Your goal: Search the records below for the string "Waits" and copy each line where it turns up.

***** Exercise input *****

(* ===== verification/UploadLock.v ===== *)
(** * The lock of an upload: [acquireUploadLock] of [internal/s3/object_handlers.go]

    The handlers of one upload exclude each other by a mutex that is made when the first
    of them comes and forgotten when the last has gone. The sections that the mutex of
    the table protects are one step each. *)

From S2P Require Import Prelude.

(** [uploadLock]; [lk_holder] is the state of its mutex: who has locked it. *)
Record uploadLock : Type := MkUploadLock { lk_refs : Z; lk_holder : option nat }.

(** Where a handler is: before the call, waiting for the mutex of the lock that it has
    found or made, between the return of the call and that of the function it returns,
    or after [mu.Unlock] in that function. *)
Inductive lock_pc : Type := Wants | Waits (lock : nat) | Holds (lock : nat) | Leaves (lock : nat).

(** [uploadLocks] maps uploads to locks, by their addresses; the handlers that are about
    some upload. *)
Record Locks : Type := MkLocks {
  ls_uploads : gmap string nat;
  ls_heap : gmap nat uploadLock;
  ls_handlers : gmap nat (string * lock_pc);
}.

Definition no_locks : Locks := MkLocks ∅ ∅ ∅.

Definition move (t : nat) (upload : string) (pc : lock_pc) (s : Locks) : Locks :=
  MkLocks (ls_uploads s) (ls_heap s) (<[t := (upload, pc)]> (ls_handlers s)).
Definition put_lock (l : nat) (lock : uploadLock) (s : Locks) : Locks :=
  MkLocks (ls_uploads s) (<[l := lock]> (ls_heap s)) (ls_handlers s).
Definition put_upload (upload : string) (l : nat) (s : Locks) : Locks :=
  MkLocks (<[upload := l]> (ls_uploads s)) (ls_heap s) (ls_handlers s).

(** The first section: find the lock or make one, and count the handler. *)
Definition enter (t : nat) (upload : string) (s : Locks) : Locks :=
  let '(l, s) :=
    match ls_uploads s !! upload with
    | Some l => (l, s)
    | None => let l := fresh (dom (ls_heap s)) in (l, put_upload upload l (put_lock l (MkUploadLock 0 None) s))
    end in
  let s := match ls_heap s !! l with
           | Some lock => put_lock l (MkUploadLock (lk_refs lock + 1) (lk_holder lock)) s
           | None => s
           end in
  move t upload (Waits l) s.

(** The second section: the last handler forgets the lock. *)
Definition leave (t : nat) (upload : string) (l : nat) (s : Locks) : Locks :=
  match ls_heap s !! l with
  | None => s
  | Some lock =>
      let refs := (lk_refs lock - 1)%Z in
      let s := put_lock l (MkUploadLock refs (lk_holder lock)) s in
      let forget := (refs =? 0)%Z && bool_decide (ls_uploads s !! upload = Some l) in
      MkLocks (if forget then delete upload (ls_uploads s) else ls_uploads s) (ls_heap s) (delete t (ls_handlers s))
  end.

*****

Written solution:
Inductive lock_pc : Type := Wants | Waits (lock : nat) | Holds (lock : nat) | Leaves (lock : nat).
  move t upload (Waits l) s.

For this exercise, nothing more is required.